God Help Me. I Forgot.

“Oh Sweetie, feelings aren’t real! Silly girl!” John took a sip of his drink, his eyes sparkling with mischief as he tried to lure me into yet another intellectual debate on the subject. It was one of our favorite topics to spar over. Pretty funny coming from the guy who once explained the odd organization of my CD collection to a mutual friend. “It’s simple,” he announced as he triumphantly pointed out each break, “Good Mood, Bad Mood, Bitch, Psycho Bitch From Hell. After that, it’s just alphabetical by artist.” It was so damn infuriating that he knew me that well and yet it’s the same thing I miss most. That and his ability to drag me into a debate simply but staking out and defending the one position he knew I would never concede. “Feelings. Ha! Not real. Nope. Don’t exist.”

“What do you mean feelings aren’t real?! Don’t give me that crap. The average kindergartner can tell you that their whole day was ruined because their friend broke their favorite crayon, even if they don’t have the vocabulary to name sadness, anger, betrayal, and frustration.” I’d fire back at him and then we’d be off and running on that topic for hours.

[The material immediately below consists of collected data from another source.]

Lemma listing_order_witness :
  (Legacy.is_dir (Legacy.Entry "/videos/A.txt" "A.txt" ".txt" (Py.Ok true) Legacy.RegularFile 9)
   = true ->
   Legacy.is_dir (Legacy.Entry "/videos/old" "old" EmptyString (Py.Ok true) Legacy.Directory 10)
   = true)
  /\ (Legacy.content_links Sample.listing
      = [Legacy.Link (Legacy.Entry "/videos/new" "new" EmptyString (Py.Ok true)
                        Legacy.Directory 20) "dir" "folder" "fa fa-folder";
         Legacy.Link (Legacy.Entry "/videos/old" "old" EmptyString (Py.Ok true)
                        Legacy.Directory 10) "dir" "folder" "fa fa-folder";
         Legacy.Link (Legacy.Entry "/videos/A.txt" "A.txt" ".txt" (Py.Ok true)
                        Legacy.RegularFile 9) "play" "file" EmptyString;
         Legacy.Link (Legacy.Entry "/videos/b.mkv" "b.mkv" ".mkv" (Py.Ok true)
                        Legacy.RegularFile 7) "play" "video" "fa fa-file-video-o"]).
Proof.
  split.
  - apply (listing_order Sample.listing 1 2
             (Legacy.Link (Legacy.Entry "/videos/old" "old" EmptyString (Py.Ok true)
                             Legacy.Directory 10) "dir" "folder" "fa fa-folder")
             (Legacy.Link (Legacy.Entry "/videos/A.txt" "A.txt" ".txt" (Py.Ok true)
                             Legacy.RegularFile 9) "play" "file" EmptyString)).
    + lia.
    + reflexivity.
    + reflexivity.
  - reflexivity.
Defined.

(** ** The global flags *)

(** ** Where the parser of [mpv.conf] and the rule agree *)

Module ConfFacts.
Import PyStr Observe.

Section Strip.
Variable sp : ascii -> bool.

Lemma lstrip_empty_rstrip s : lstrip_by sp s = EmptyString -> rstrip_by sp s = EmptyString.
Proof.
  induction s as [|a s IH]; simpl; [reflexivity|].
  destruct (sp a) eqn:Ha; [|discriminate].
  intros H. rewrite (IH H). reflexivity.
Qed.

Lemma rstrip_fixed_lstrip s :
  rstrip_by sp s = s -> rstrip_by sp (lstrip_by sp s) = lstrip_by sp s.
Proof.
  induction s as [|a s IH]; simpl; [reflexivity|].
  destruct (sp a) eqn:Ha.
  - destruct (rstrip_by sp s) eqn:Hr; [discriminate|].
    intros [= Hs]. apply IH. congruence.
  - intros H. simpl. rewrite Ha. exact H.
Qed.

Lemma lstrip_app p r :
  lstrip_by sp p <> EmptyString -> lstrip_by sp (p +:+ r) = (lstrip_by sp p +:+ r).
Proof.
  induction p as [|a p IH]; simpl; [congruence|].
  destruct (sp a); [exact IH | reflexivity].
Qed.

Lemma rstrip_app a r :
  rstrip_by sp r <> EmptyString -> rstrip_by sp (a +:+ r) = (a +:+ rstrip_by sp r).
Proof.
  intros Hr. induction a as [|c a IH]; [reflexivity|].
  rewrite !str_app_cons. simpl. rewrite IH.
  destruct (a +:+ rstrip_by sp r) eqn:E; [|reflexivity].
  apply str_app_eq_nil in E as [_ E]. congruence.
Qed.

Lemma rstrip_head c s :
  sp c = false -> exists s', rstrip_by sp (String c s) = String c s'.
Proof.
  intros Hc. simpl. destruct (rstrip_by sp s); [rewrite Hc|]; eauto.
Qed.

Lemma lstrip_suffix s : exists p, s = (p +:+ lstrip_by sp s).
Proof.
  induction s as [|a s [p IH]]; simpl; [exists EmptyString; reflexivity|].
  destruct (sp a); [|exists EmptyString; reflexivity].
  exists (String a p). rewrite str_app_cons, <- IH. reflexivity.
Qed.

Lemma rstrip_prefix s : exists q, s = (rstrip_by sp s +:+ q).
Proof.
  induction s as [|a s [q IH]]; simpl; [exists EmptyString; reflexivity|].
  destruct (rstrip_by sp s) eqn:Hr.
  - destruct (sp a); [exists (String a s); reflexivity|].
    exists s. reflexivity.
  - exists q. rewrite str_app_cons, <- IH. reflexivity.
Qed.

End Strip.

Lemma contains_app c s t :
  contains_char c (s +:+ t) = contains_char c s || contains_char c t.
Proof.
  induction s as [|a s IH]; [reflexivity|].
  rewrite str_app_cons. simpl. rewrite IH, orb_assoc. reflexivity.
Qed.

Lemma strip_no_hash o :
  contains_char "#" o = false -> contains_char "#" (strip o) = false.
Proof.
  intros H. unfold strip.
  destruct (lstrip_suffix is_space o) as [p Hp].
  destruct (rstrip_prefix is_space (lstrip_by is_space o)) as [q Hq].
  rewrite Hp, Hq, !contains_app in H.
  apply orb_false_iff in H as [_ H]. apply orb_false_iff in H as [H _]. exact H.
Qed.

Lemma before_first_all c s : contains_char c s = false -> before_first c s = s.
Proof.
  induction s as [|a s IH]; simpl; [reflexivity|].
  intros H. apply orb_false_iff in H as [Ha Hs]. rewrite Ha, (IH Hs). reflexivity.
Qed.

Lemma before_first_split c s :
  contains_char c s = true -> exists q, s = (before_first c s +:+ String c q).
Proof.
  induction s as [|a s IH]; simpl; [discriminate|].
  destruct (Ascii.eqb_spec a c) as [->|Hne]; simpl.
  - intros _. exists s. reflexivity.
  - intros H. destruct (IH H) as [q Hq]. exists q.
    rewrite str_app_cons, <- Hq. reflexivity.
Qed.

Lemma before_first_clean c s : contains_char c (before_first c s) = false.
Proof.
  induction s as [|a s IH]; simpl; [reflexivity|].
  destruct (Ascii.eqb a c) eqn:E; simpl; [reflexivity|]. rewrite E. exact IH.
Qed.

Lemma before_first_app c p q :
  contains_char c p = false -> before_first c (p +:+ String c q) = p.
Proof.
  induction p as [|a p IH]; simpl.
  - intros _. rewrite Ascii.eqb_refl. reflexivity.
  - intros H. apply orb_false_iff in H as [Ha Hp].
    rewrite Ha, (IH Hp). reflexivity.
Qed.

Lemma startswith_contains c s :
  startswith (String c EmptyString) s = true -> contains_char c s = true.
Proof.
  destruct s as [|a s]; simpl; [discriminate|].
  rewrite andb_true_r, Ascii.eqb_sym. intros ->. reflexivity.
Qed.

Lemma startswith_head c a s :
  startswith (String c EmptyString) (String a s) = Ascii.eqb c a.
Proof. simpl. apply andb_true_r. Qed.

Lemma hash_not_space : is_space "#" = false.
Proof. reflexivity. Qed.

Lemma mpv_config_lines_parsed text :
  Rewrite.mpv_config_lines text = omap parsed (splitlines text).
Proof.
  unfold Rewrite.mpv_config_lines.
  set (g := fun o : string => negb (o =? EmptyString) && negb (startswith "#" (strip o))).
  set (f := fun o : string => ("--" +:+ before_first "#" (strip o))%string).
  induction (splitlines text) as [|o l IH]; [reflexivity|].
  change (List.filter g (o :: l)) with (if g o then o :: List.filter g l else List.filter g l).
  change (omap parsed (o :: l))
    with (match parsed o with Some y => y :: omap parsed l | None => omap parsed l end).
  unfold parsed at 1. fold (g o). fold (f o).
  destruct (g o); [change (f o :: List.map f (List.filter g l) = f o :: omap parsed l)|];
    rewrite IH; reflexivity.
Qed.

Lemma eqb_empty_false s : s <> EmptyString -> (s =? EmptyString) = false.
Proof. intros H. apply String.eqb_neq. exact H. Qed.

It’s funny now how those late nights of debating came back to me. I made the annual Week of Guided Prayer retreat roughly three weeks ago. I’d missed it last year, yet another of the many losses of 2020. It threw the whole year out of whack – or more precisely, even more out of whack – which is saying something considering the year I had. I went into it this year saying I needed a reset. I was a mess and I knew it. I’d known since my retreat in January that I had been left shattered by the accumulation of losses. I’d managed to drag myself back to my feet but I was punch-drunk. I rarely wrote. My once daily journal entries were now months apart. Seminary papers and assignments that should have come easily to me were a struggle. At times, I felt like had to fight for every sentence and I was getting tired of fighting.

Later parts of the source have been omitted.